There were plenty of downed limbs on our property and the neighbors, but none that damaged the fenceline so it was just a nice walk in the woods.  But after about 20 minutes, my face felt stiff from the cold so we headed back.  I was cold and I could no longer feel my toes.  But I was smiling because I knew I was going to be able to enjoy a long hot shower that evening ...all thanks to Yeoldfurt, my very own Dragon Slayer!


  1. Snow always give the landscape a new perspective. Beautiful ponies you have there.

    Glad to hear the hot water is back.

  2. Thanks, BR ...the ponies are a handful at times but they keep life interesting.
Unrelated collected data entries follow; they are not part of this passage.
(* ===== verification/GicV5.v ===== *)
(** * GICv5 driver (drivers/arm/gic/aarch64/gic_v5.c)

    Interrupts of the CPU (PPIs) are handled through system registers of the
    CPU, the others (SPIs and LPIs) with instructions to the interrupt routing
    service; SGIs are LPIs. *)

From S2P Require Import Prelude Gic.

Local Open Scope Z_scope.

(** ** Registers (gic_v5.h, arch.h) *)

Definition INT_PPI : Z := 1.
Definition INT_LPI : Z := 2.
Definition INT_SPI : Z := 3.
Definition GICV5_MAX_PPI_ID : Z := 128.
Definition GICV5_IDLE_PRIORITY : Z := 0xff.
Definition IRQ_NUM_SGIS : Z := 8.

Definition ICC_CR0_EL1_EN_BIT : Z := Z.shiftl 1 0.
Definition ICC_ICSR_EL1_F_BIT : Z := Z.shiftl 1 0.
Definition ICC_ICSR_EL1_PENDING_BIT : Z := Z.shiftl 1 2.
Definition ICC_PPI_PRIORITYR_FIELD_NUM : Z := 8.
Definition ICC_PPI_PRIORITYR_FIELD_MASK : Z := 0xff.
Definition ICC_PPI_ENABLER_FIELD_NUM : Z := 64.
Definition ICC_PPI_XPENDR_FIELD_NUM : Z := 64.
Definition GICCDAFF_IAFFID_SHIFT : Z := 32.
Definition GICCDPRI_PRIORITY_SHIFT : Z := 35.
Definition GICCDPRI_PRIORITY_WIDTH : Z := 5.
Definition GICCDPEND_PENDING_BIT : Z := Z.shiftl 1 32.
Definition GICRCDIA_VALID_BIT : Z := Z.shiftl 1 32.
Definition IRS_IDR2 : Z := 0x0008.
Definition IRS_CR0 : Z := 0x0080.
Definition IRS_IST_BASER : Z := 0x0180.
Definition IRS_IST_CFGR : Z := 0x0190.
Definition IRS_IST_STATUSR : Z := 0x0194.
Definition IRS_CR0_IRSEN_BIT : Z := Z.shiftl 1 0.
Definition IRS_CR0_IDLE_BIT : Z := Z.shiftl 1 1.
Definition IRS_IST_STATUSR_IDLE_BIT : Z := Z.shiftl 1 0.
Definition IRS_IST_BASER_VALID_BIT : Z := Z.shiftl 1 0.

(** [MASK(regfield)], [EXTRACT(regfield, reg)] and [INPLACE(regfield, val)], for
    a field given by its shift and width *)
Definition MASK (shift width : Z) : Z :=
  u64 (Z.shiftl (Z.shiftr UINT64_MAX (64 - width)) shift).
Definition EXTRACT (shift width reg : Z) : Z := Z.shiftr (Z.land reg (MASK shift width)) shift.
Definition INPLACE (shift val : Z) : Z := u64 (Z.shiftl val shift).

(** [EXTRACT(INT_TYPE, id)] and [EXTRACT(INT_ID, id)] *)
Definition INT_TYPE (id : Z) : Z := EXTRACT 29 3 id.
Definition INT_ID (id : Z) : Z := EXTRACT 0 24 id.

Definition is_interrupt (id : Z) : bool :=
  (INT_TYPE id =? INT_PPI) || (INT_TYPE id =? INT_LPI) || (INT_TYPE id =? INT_SPI).
Definition gicv5_is_irq_spi (irq_num : Z) : bool := INT_TYPE irq_num =? INT_SPI.

(** utils_def.h *)
Definition next_power_of_2 (x : Z) : Z :=
  let b2 y := Z.lor y (Z.shiftr y 1) in
  let b4 y := Z.lor (b2 y) (Z.shiftr (b2 y) 2) in
  let b8 y := Z.lor (b4 y) (Z.shiftr (b4 y) 4) in
  let b16 y := Z.lor (b8 y) (Z.shiftr (b8 y) 8) in
  let b32 y := Z.lor (b16 y) (Z.shiftr (b16 y) 16) in
  b32 (x - 1) + 1.

Section GicV5_ops.

Context {D : Type} `{!GicHw D} (p : gic_plat) (cpu : Z).

Abbreviation G := (M (gic_state D)).

Definition is_gicv5_mode : bool := feat_gcie p.

Definition update_v5 (f : gicv5_vars → gicv5_vars) : G unit := modify (λ s, set_v5 s (f (v5 s))).

(** The registers [icc_ppi_priorityr0] to [icc_ppi_priorityr15] *)
Definition read_icc_ppi_priorityrn (n : Z) : G Z :=
  if (0 <=? n) && (n <=? 15) then read_sysreg cpu (ICC_PPI_PRIORITYR n) else fail PanicCall.
Definition write_icc_ppi_priorityrn (n val : Z) : G unit :=
  if (0 <=? n) && (n <=? 15) then write_sysreg cpu (ICC_PPI_PRIORITYR n) val else fail PanicCall.

Definition gicv5_enable_cpuif : G unit :=
  v ← read_sysreg cpu ICC_CR0_EL1;
  write_sysreg cpu ICC_CR0_EL1 (Z.lor v ICC_CR0_EL1_EN_BIT).

Definition gicv5_setup_cpuif : G unit :=
  id ← read_sysreg cpu ICC_IAFFIDR_EL1;
  s ← get;
  l ← aset (iaffids (v5 s)) cpu (wrap 16 id);
  update_v5 (λ x, {| irs_base := irs_base x; cpu_ctx := cpu_ctx x; iaffids := l;
                     v5_ppi_desc_table := v5_ppi_desc_table x;
                     v5_spi_desc_table := v5_spi_desc_table x;
                     v5_lpi_desc_table := v5_lpi_desc_table x |});;
  write_sysreg cpu ICC_PCR_EL1 GICV5_IDLE_PRIORITY;;
  gicv5_enable_cpuif.

Definition gicv5_disable_cpuif : G unit :=
  v ← read_sysreg cpu ICC_CR0_EL1;
  write_sysreg cpu ICC_CR0_EL1 (Z.land v (u64 (Z.lnot ICC_CR0_EL1_EN_BIT))).

(** The loops [for (int i = 0; i < 15; i++)] over the priority registers *)
Fixpoint save_prios (n : nat) (i : Z) (l : list Z) : G (list Z) :=
  match n with
  | O => mret l
  | S n' =>
      v ← read_icc_ppi_priorityrn i;
      l ← aset l i v;
      save_prios n' (i + 1) l
  end.
Fixpoint restore_prios (n : nat) (i : Z) (l : list Z) : G unit :=
  match n with
  | O => mret tt
  | S n' =>
      v ← aget l i;
      write_icc_ppi_priorityrn i v;;
      restore_prios n' (i + 1) l
  end.

Definition gicv5_save_cpuif_context : G unit :=
  s ← get;
  c ← aget (cpu_ctx (v5 s)) cpu;
  cr0 ← read_sysreg cpu ICC_CR0_EL1;
  en0 ← read_sysreg cpu (ICC_PPI_ENABLER 0);
  en1 ← read_sysreg cpu (ICC_PPI_ENABLER 1);
  pe0 ← read_sysreg cpu (ICC_PPI_SPENDR 0);
  pe1 ← read_sysreg cpu (ICC_PPI_SPENDR 1);
  prio ← save_prios 15 0 (icc_ppi_priorityr c);
  s ← get;
  l ← aset (cpu_ctx (v5 s)) cpu
        {| icc_cr0_el1 := cr0; icc_ppi_enabler := [en0; en1]; icc_ppi_xpendr := [pe0; pe1];
           icc_ppi_priorityr := prio |};
  update_v5 (λ x, {| irs_base := irs_base x; cpu_ctx := l; iaffids := iaffids x;
                     v5_ppi_desc_table := v5_ppi_desc_table x;
                     v5_spi_desc_table := v5_spi_desc_table x;
                     v5_lpi_desc_table := v5_lpi_desc_table x |});;
  a0 ← read_sysreg cpu (ICC_PPI_SACTIVER 0);
  (if a0 =? 0 then
     a1 ← read_sysreg cpu (ICC_PPI_SACTIVER 1); assert_ (a1 =? 0)
   else fail AssertFail).

Definition gicv5_restore_cpuif_context : G unit :=
  s ← get;
  c ← aget (cpu_ctx (v5 s)) cpu;
  en0 ← aget (icc_ppi_enabler c) 0;
  en1 ← aget (icc_ppi_enabler c) 1;
  pe0 ← aget (icc_ppi_xpendr c) 0;
  pe1 ← aget (icc_ppi_xpendr c) 1;
  write_sysreg cpu (ICC_PPI_ENABLER 0) en0;;
  write_sysreg cpu (ICC_PPI_ENABLER 1) en1;;
  write_sysreg cpu (ICC_PPI_SPENDR 0) pe0;;
  write_sysreg cpu (ICC_PPI_SPENDR 1) pe1;;
  write_sysreg cpu (ICC_PPI_CPENDR 0) (Z.lnot pe0);;
  write_sysreg cpu (ICC_PPI_CPENDR 1) (Z.lnot pe1);;
  restore_prios 15 0 (icc_ppi_priorityr c);;
  write_sysreg cpu ICC_PCR_EL1 GICV5_IDLE_PRIORITY;;
  write_sysreg cpu ICC_CR0_EL1 (icc_cr0_el1 c).

(** [priority] is 32 bits wide: shifting it by 32 or more is undefined. *)
Definition gicv5_set_priority (interrupt_id priority : Z) : G unit :=
  assert_ (priority <? Z.shiftl 1 GICCDPRI_PRIORITY_WIDTH);;
  assert_ (is_interrupt interrupt_id);;
  if negb (INT_TYPE interrupt_id =? INT_PPI) then
    write_sysreg cpu GICCDPRI (Z.lor interrupt_id (INPLACE GICCDPRI_PRIORITY_SHIFT priority))
  else
    let id := INT_ID interrupt_id in
    let irq_reg := id / ICC_PPI_PRIORITYR_FIELD_NUM in
    let irq_idx := id mod ICC_PPI_PRIORITYR_FIELD_NUM in
    v ← read_icc_ppi_priorityrn irq_reg;
    let priorityr :=
      Z.land v (u64 (Z.shiftl ICC_PPI_PRIORITYR_FIELD_MASK
                       (irq_idx * ICC_PPI_PRIORITYR_FIELD_NUM))) in
    (if 32 <=? irq_idx * ICC_PPI_PRIORITYR_FIELD_NUM then fail OutOfBounds else mret tt);;
    write_icc_ppi_priorityrn irq_reg
      (Z.lor priorityr (u32 (Z.shiftl priority (irq_idx * ICC_PPI_PRIORITYR_FIELD_NUM)))).

Definition gicv5_get_sgi_num (index core_pos : Z) : G Z :=
  assert_ (index <=? IRQ_NUM_SGIS);;
  mret (u32 (Z.lor (u32 (core_pos * IRQ_NUM_SGIS + index)) (INPLACE 29 INT_LPI))).

Definition gicv5_send_sgi (sgi_id core_pos : Z) : G unit :=
  num ← gicv5_get_sgi_num sgi_id core_pos;
  write_sysreg cpu GICCDPEND (Z.lor num GICCDPEND_PENDING_BIT).

Definition gicv5_set_intr_route (interrupt_id core_pos : Z) : G unit :=
  assert_ (is_interrupt interrupt_id);;
  if INT_TYPE interrupt_id =? INT_PPI then mret tt
  else
    s ← get;
    id ← aget (iaffids (v5 s)) core_pos;
    assert_ (negb (id =? 0) || (core_pos =? 0));;
    write_sysreg cpu GICCDAFF (Z.lor (INPLACE GICCDAFF_IAFFID_SHIFT id) interrupt_id).

(** The register a PPI's enable or pending bit is in, and its bit there *)
Definition ppi_reg (id : Z) : Z := if INT_ID id / 64 =? 0 then 0 else 1.
Definition ppi_bit (id : Z) : Z := Z.shiftl 1 (INT_ID id mod 64).

Definition gicv5_intr_enable (interrupt_id : Z) : G unit :=
  assert_ (is_interrupt interrupt_id);;
  if negb (INT_TYPE interrupt_id =? INT_PPI) then write_sysreg cpu GICCDEN interrupt_id
  else
    let r := ICC_PPI_ENABLER (ppi_reg interrupt_id) in
    v ← read_sysreg cpu r;
    write_sysreg cpu r (Z.lor v (ppi_bit interrupt_id)).

Definition gicv5_intr_disable (interrupt_id : Z) : G unit :=
  assert_ (is_interrupt interrupt_id);;
  if negb (INT_TYPE interrupt_id =? INT_PPI) then write_sysreg cpu GICCDDIS interrupt_id
  else
    let r := ICC_PPI_ENABLER (ppi_reg interrupt_id) in
    v ← read_sysreg cpu r;
    write_sysreg cpu r (Z.land v (u64 (Z.lnot (ppi_bit interrupt_id)))).

Definition gicv5_acknowledge_interrupt : G Z :=
  iar ← read_sysreg cpu GICRCDIA;
  assert_ (negb (Z.land iar GICRCDIA_VALID_BIT =? 0));;
  mret (u32 (Z.land iar (u64 (Z.lnot GICRCDIA_VALID_BIT)))).

Definition gicv5_is_intr_pending (interrupt_id : Z) : G Z :=
  assert_ (is_interrupt interrupt_id);;
  if negb (INT_TYPE interrupt_id =? INT_PPI) then
    write_sysreg cpu GICCDRCFG interrupt_id;;
    icsr ← read_sysreg cpu ICC_ICSR_EL1;
    assert_ (Z.land icsr ICC_ICSR_EL1_F_BIT =? 0);;
    mret (if Z.land icsr ICC_ICSR_EL1_PENDING_BIT =? 0 then 0 else 1)
  else
    v ← read_sysreg cpu (ICC_PPI_SPENDR (ppi_reg interrupt_id));
    mret (if Z.land v (ppi_bit interrupt_id) =? 0 then 0 else 1).

Definition gicv5_intr_clear (interrupt_id : Z) : G unit :=
  assert_ (is_interrupt interrupt_id);;
  if negb (INT_TYPE interrupt_id =? INT_PPI) then write_sysreg cpu GICCDPEND interrupt_id
  else
    let r := ICC_PPI_CPENDR (ppi_reg interrupt_id) in
    v ← read_sysreg cpu r;
    write_sysreg cpu r (Z.lor v (ppi_bit interrupt_id)).

Definition gicv5_end_of_interrupt (raw_iar : Z) : G unit :=
  write_sysreg cpu GICCDDI raw_iar;; write_sysreg cpu GICCDEOI 0.

(** The waits for an idle bit, at most [n] reads *)
Fixpoint wait_for_idle (n : nat) (addr bit : Z) : G unit :=
  match n with
  | O => fail FuelOut
  | S n' =>
      v ← mmio_read_32 cpu addr;
      if Z.land v bit =? 0 then wait_for_idle n' addr bit else mret tt
  end.

(** [ist_addr] is the address of the array [ist]. *)
Definition gicv5_setup (n : nat) (ist_addr : Z) : G unit :=
  s ← get;
  let base := irs_base (v5 s) in
  irs_idr2 ← mmio_read_32 cpu (u64 (base + IRS_IDR2));
  let id_bits := Z.log2 (next_power_of_2 (PLATFORM_CORE_COUNT p) * IRQ_NUM_SGIS) in
  assert_ (EXTRACT 5 4 irs_idr2 <=? id_bits);;
  assert_ (id_bits <=? EXTRACT 0 5 irs_idr2);;
  mmio_write_32 cpu (u64 (base + IRS_IST_CFGR)) id_bits;;
  mmio_write_32 cpu (u64 (base + IRS_IST_BASER))
    (Z.lor (Z.land ist_addr (MASK 6 50)) IRS_IST_BASER_VALID_BIT);;
  wait_for_idle n (u64 (base + IRS_IST_STATUSR)) IRS_IST_STATUSR_IDLE_BIT;;
  mmio_write_32 cpu (u64 (base + IRS_CR0)) IRS_CR0_IRSEN_BIT;;
  wait_for_idle n (u64 (base + IRS_CR0)) IRS_CR0_IDLE_BIT.

Definition gicv5_get_irq_handler (irq_num : Z) : G slot :=
  if INT_TYPE irq_num =? INT_PPI then mret (V5PpiSlot cpu (INT_ID irq_num))
  else if INT_TYPE irq_num =? INT_LPI then mret (V5LpiSlot (INT_ID irq_num))
  else if INT_TYPE irq_num =? INT_SPI then mret (V5SpiSlot (INT_ID irq_num))
  else fail PanicCall.

Definition gicv5_init (irs_base_addr : Z) : G unit :=
  let cores := Z.to_nat (PLATFORM_CORE_COUNT p) in
  update_v5 (λ x,
    {| irs_base := irs_base_addr; cpu_ctx := cpu_ctx x; iaffids := iaffids x;
       v5_ppi_desc_table := replicate cores (replicate (Z.to_nat GICV5_MAX_PPI_ID) None);
       v5_spi_desc_table := replicate (Z.to_nat (PLAT_MAX_SPI_OFFSET_ID p)) None;
       v5_lpi_desc_table := replicate (Z.to_nat (PLATFORM_CORE_COUNT p * IRQ_NUM_SGIS)) None |}).

End GicV5_ops.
    I'm grateful the hot water is back too. SO very grateful!

    : )

  3. Your photos are gorgeous! I know just what you mean about wanting snow - we'll take moisture in any form! Our average rainfall is supposed to be 13 inches a year, but we've been below that a few years now....

  4. Hello, Ten ...
    Wow, only 13 inches per year? That doesn't seem like much. Pretty bad to be behind if all you're supposed to get is 13 inches anyway! I forget what ours is, but I know it's more than 13.

    This area was in their 2nd or 3rd year of drought when we bought this place. We've been here four years now and I think there have been only two years with normal rainfall. We've made out okay but sure would like two or three years of GOOD rainfall to see how nice we could make the pastures.

  5. Nice pictures of the land and the horses. The one I like the most is of the one looking through the trees at the horse.
    Good to hear you have water again. It just makes things so much better.

  6. My favorite too, Redneck, and I couldn't agree more about the water!

    : )

  7. Isn't running water (inside) a wonderful thing!

    Glad you got some moisture from the snow. We felt the same with our 15 inches; we are still a little low on rainfall but more snow is predicted.

    I enjoyed the virtual walk with you.

  8. Absolutely, gld...
    Unless you're primitive camping and mentally and physically prepared for all that entails, it ain't no fun with no water!

    Glad you enjoyed our walk. We enjoyed it too!

    : )

  9. You have more snow than we do! I loved that first pic of the horse, breath taking! I head out with my dogs like that leashes here for my big golden nice! :D

  10. Really beautiful photos...just lovely.

  11. Thanks, Julie and Lynda, regarding the horses. Thank you both for the kind words.

    We seem to have little time to ride these days, especially with short daylight hours in the winter. The horses make pretty pasture ornaments though.